Records excerpted from a collection:
Lemma Rebase_total (d d' : Bwdb.bwdb) (ts : Time) :
  Bwdb.Rebase fault d ts = (d', None) ->
  u64 (storeSum f (Bwdb.db d')) = u64 (storeSum f (Bwdb.db d)).
Proof.
  unfold Bwdb.Rebase. destruct (negb (Bwdb.open d)); [done|].
  destruct (Bwdb.shiftIfOlder _ _ _ _ _ _) as [st1 [e1|]] eqn:E1; [done|].
  destruct (Bwdb.shiftIfOlder _ _ _ _ _ st1) as [st2 [e2|]] eqn:E2; [done|].
  destruct (Bwdb.shiftIfOlder _ _ _ _ _ st2) as [st3 [e3|]] eqn:E3; [done|].
  intros [= <-]. cbn [Bwdb.set_db Bwdb.db].
  pose proof (shiftIfOlder_total bktMin bktHour _ _ _ _ ltac:(done) E1) as T1.
  pose proof (shiftIfOlder_total bktHour bktDay _ _ _ _ ltac:(done) E2) as T2.
  pose proof (shiftIfOlder_total bktDay bktMon _ _ _ _ ltac:(done) E3) as T3.
  apply shiftIfOlder_ok in E1 as [_ F1]; [|done].
  apply shiftIfOlder_ok in E2 as [_ F2]; [|done].
  apply shiftIfOlder_ok in E3 as [_ F3]; [|done].
  unfold storeSum.
  rewrite (F3 bktMin), (F2 bktMin), (F3 bktHour) by done.
  rewrite <- (F1 bktDay), <- (F1 bktMon) by done.
  rewrite (F2 bktMon) in T3 by done.
  set (m3 := bucketSum f (bucketOf st3 bktMon)) in *.
  set (d3 := bucketSum f (bucketOf st3 bktDay)) in *.
  set (d2 := bucketSum f (bucketOf st2 bktDay)) in *.
  set (h2 := bucketSum f (bucketOf st2 bktHour)) in *.
  set (m1 := bucketSum f (bucketOf st1 bktMon)) in *.
  set (d1 := bucketSum f (bucketOf st1 bktDay)) in *.
  set (h1 := bucketSum f (bucketOf st1 bktHour)) in *.
  set (n1 := bucketSum f (bucketOf st1 bktMin)) in *.
  clearbody m3 d3 d2 h2 m1 d1 h1 n1.
  unfold u64 in *.
  replace (n1 + h2 + d3 + m3) with ((d3 + m3) + (n1 + h2)) by lia.
  rewrite <- Zplus_mod_idemp_l, T3, Zplus_mod_idemp_l.
  replace (d2 + m1 + (n1 + h2)) with ((h2 + d2) + (n1 + m1)) by lia.
  rewrite <- Zplus_mod_idemp_l, T2, Zplus_mod_idemp_l.
  replace (h1 + d1 + (n1 + m1)) with ((n1 + h1) + (d1 + m1)) by lia.
  rewrite <- Zplus_mod_idemp_l, T1, Zplus_mod_idemp_l.
  f_equal. lia.
Qed.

» Description of the task
The lines to copy are those above that contain the string "unfold".

» Result of the task
  unfold Bwdb.Rebase. destruct (negb (Bwdb.open d)); [done|].
  unfold storeSum.
  unfold u64 in *.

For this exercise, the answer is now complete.